Russia’s war performance reviews took place as Russian troops retreated from the vicinity of Kharkiv, Ukraine’s second-largest city, which was a key military objective at the start of the war and was bombarded for decades. weeks. The regional governor said there had been no shelling in the city for several days, although Russia continued to strike the wider Kharkiv region.

After failing to capture kyiv, Putin shifted the focus of the invasion to Donbass, aiming to seize territory not already occupied by Moscow-backed separatists.

Airstrikes and artillery barrages make it extremely dangerous for journalists to travel in the east, hampering efforts to get a full picture of the fighting.

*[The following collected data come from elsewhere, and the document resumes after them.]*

(** What a guess at [k] that gets through does to its window. *)
Lemma guess_running l k t order : Allow t k l = true ->
  attempts (perform_op l (Guess t order k)) !! k =
    Some match running l k t with Some w => mkWindow (count w + 1) (reset w) | None => mkWindow 1 (t + ldur l) end.
Proof.
  intros Ha. simpl. rewrite Ha. unfold Fail, running. cbn [set_attempts attempts].
  destruct (attempts l !! k) as [w|] eqn:E.
  - destruct (After t (reset w)) eqn:Ew; unfold After in Ew; bsimp.
    + destruct (sweep_lookup reset t order (attempts l) k) as [->|[-> _]]; rewrite ?E, ?lookup_insert_eq; [|done].
      unfold After. by rewrite (proj2 (Z.ltb_lt _ _) Ew), lookup_insert_eq.
    + rewrite (sweep_keeps _ _ _ _ _ w) by done. unfold After. by rewrite (proj2 (Z.ltb_ge _ _) Ew), lookup_insert_eq.
  - rewrite sweep_None by done. by rewrite lookup_insert_eq.
Qed.

(** Nothing else touches a window that is still running, or brings one back. *)
Lemma other_running l k op t : match op with Guess u _ key => u <= t /\ (key = k -> Allow u k l = false) | Clear key => key <> k end ->
  running (perform_op l op) k t = running l k t.
Proof.
  destruct op as [u order key|key]; simpl.
  - intros [Hu Hk]. destruct (Allow u key l) eqn:Ha; [|done].
    assert (key <> k) as Hne by (intros ->; rewrite Hk in Ha; done).
    unfold running, Fail. cbn [set_attempts attempts].
    assert (E : match sweep reset u order (attempts l) !! k with Some w => if After t (reset w) then None else Some w | None => None end
      = match attempts l !! k with Some w => if After t (reset w) then None else Some w | None => None end).
    { destruct (sweep_lookup reset u order (attempts l) k) as [->|[-> (w & -> & Hw)]]; [done|].
      unfold After. by rewrite (proj2 (Z.ltb_lt _ _)) by lia. }
    destruct (sweep reset u order (attempts l) !! key); [destruct (After u _)|]; by rewrite lookup_insert_ne.
  - intros Hne. unfold running. simpl. by rewrite lookup_delete_ne.
Qed.

Lemma running_later l k T t w : T <= t -> t <= reset w -> running l k T = Some w -> running l k t = Some w.
Proof.
  unfold running, After. intros ? ? H. destruct (attempts l !! k) as [w0|]; [|done].
  destruct (reset w0 <? T); simplify_eq. by rewrite (proj2 (Z.ltb_ge _ _)).
Qed.

Lemma running_over l k T t : T <= t -> (forall w, running l k T = Some w -> reset w < t) -> running l k t = None.
Proof.
  unfold running, After. intros ? H. destruct (attempts l !! k) as [w0|]; [|done].
  destruct (reset w0 <? T) eqn:E; bsimp; [|specialize (H w0 eq_refl)]; by rewrite (proj2 (Z.ltb_lt _ _)) by lia.
Qed.
(* ===== verification/NetIP.v ===== *)
(** * The parts of package [net] that the program uses

    Addresses, networks and host:port texts.  An address is the 16 bytes of a Go
    [net.IP]; an IPv4 one is mapped into ::ffff:0:0/96, as [net.ParseIP] does. *)
From S2P Require Import Prelude GoStrings.

(** ** IPv4 *)
Definition dec_digit (c : Ascii.ascii) : bool := (48 <=? code c) && (code c <=? 57).

(** netip's parseIPv4Fields: the value and the number of digits of the field being
    read, the fields before it, whether the previous byte was a dot. *)
Fixpoint parse_v4 (l : list Ascii.ascii) (val : Z) (digits : nat) (fields : list Z) (start dot : bool) : option (list Z) :=
  match l with
  | [] => if (length fields <? 3)%nat then None else Some (fields ++ [val])
  | c :: l' =>
      if dec_digit c then
        if (digits =? 1)%nat && (val =? 0) then None
        else
          let val' := val * 10 + (code c - 48) in
          if 255 <? val' then None else parse_v4 l' val' (S digits) fields false false
      else if Ascii.eqb c "."%char then
        if start || dot || match l' with [] => true | _ => false end then None
        else if (length fields =? 3)%nat then None
        else parse_v4 l' 0 0 (fields ++ [val]) false true
      else None
  end.
Definition parseIPv4 (l : list Ascii.ascii) : option (list Z) := parse_v4 l 0 0 [] true false.

(** ** IPv6 *)
Definition hex_val (c : Ascii.ascii) : option Z :=
  let n := code c in
  if (48 <=? n) && (n <=? 57) then Some (n - 48)
  else if (97 <=? n) && (n <=? 102) then Some (n - 87)
  else if (65 <=? n) && (n <=? 70) then Some (n - 55)
  else None.

(** At most four hexadecimal digits: how many there were, their value, the rest. *)
Fixpoint hex_group (off : nat) (acc : Z) (l : list Ascii.ascii) : option (nat * Z * list Ascii.ascii) :=
  match l with
  | c :: l' =>
      match hex_val c with
      | Some v => if (3 <? off)%nat then None else hex_group (S off) (acc * 16 + v) l'
      | None => Some (off, acc, l)
      end
  | [] => Some (off, acc, [])
  end.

But it seemed like a back-and-forth without major breakthroughs on either side.

In southern Donbass, the port of Mariupol on the Sea of ​​Azov is now largely under Russian control, except for a few hundred Ukrainian soldiers who have refused to surrender and remain holed up in the Azovstal steel plant .

Many of their wives called on the global community on Sunday to secure the release of “the entire garrison”, during an online press conference. The women painted a grim picture of the situation for the troops, saying they were suffering from severe shortages of food, water and medicine; untreated wounds sometimes resulted in sepsis.

One of the wives, Natalia Zarytska, told Sky News her husband told her the ring around the steelworks was getting smaller and “the end will be soon”.

“In my mind I think there’s no chance, but in my heart I feel we can save them,” she said.

Ukraine’s prosecutor general’s office said regional prosecutors had launched a criminal investigation into Moscow’s alleged use of restricted incendiary bombs at the steel plant. International law permits certain uses of incendiary munitions but prohibits their use to directly target enemy personnel or civilians.

Turkish presidential spokesman Ibrahim Kalin said the country had offered to evacuate wounded Ukrainian soldiers and civilians from Azovstal by boat, according to the official state broadcaster TRT.

Ukraine’s invasion has other countries on Russia’s flank fearing they may be next, including Finland, which shares both a 1,340-kilometre (830-mile) land border and the Gulf of Finland with Russia. Putin told Finnish President Sauli Niinisto in a phone call on Saturday that joining NATO would be a “mistake”.

In neighboring Sweden, after the ruling Social Democratic Party backed plans for NATO membership on Sunday, the plan was due to be discussed in parliament on Monday, with a Cabinet announcement to follow.

However, NATO works by consensus and potential offers from the Nordic countries have been questioned due to Turkish concerns. Turkish Foreign Minister Mevlut Cavusoglu said he discussed Turkey’s concerns at the NATO meeting on Sunday, particularly Sweden’s and Finland’s alleged support for Kurdish rebel groups and their restrictions on arms sales to Turkey.

But during a visit to Sweden on Sunday, Senate Republican Leader Mitch McConnell said Finland and Sweden would be “significant additions” to NATO and that the United States should quickly ratify their membership. McConnell is leading a delegation of GOP senators to the area. They made a surprise visit to Kyiv on Saturday in a show of support.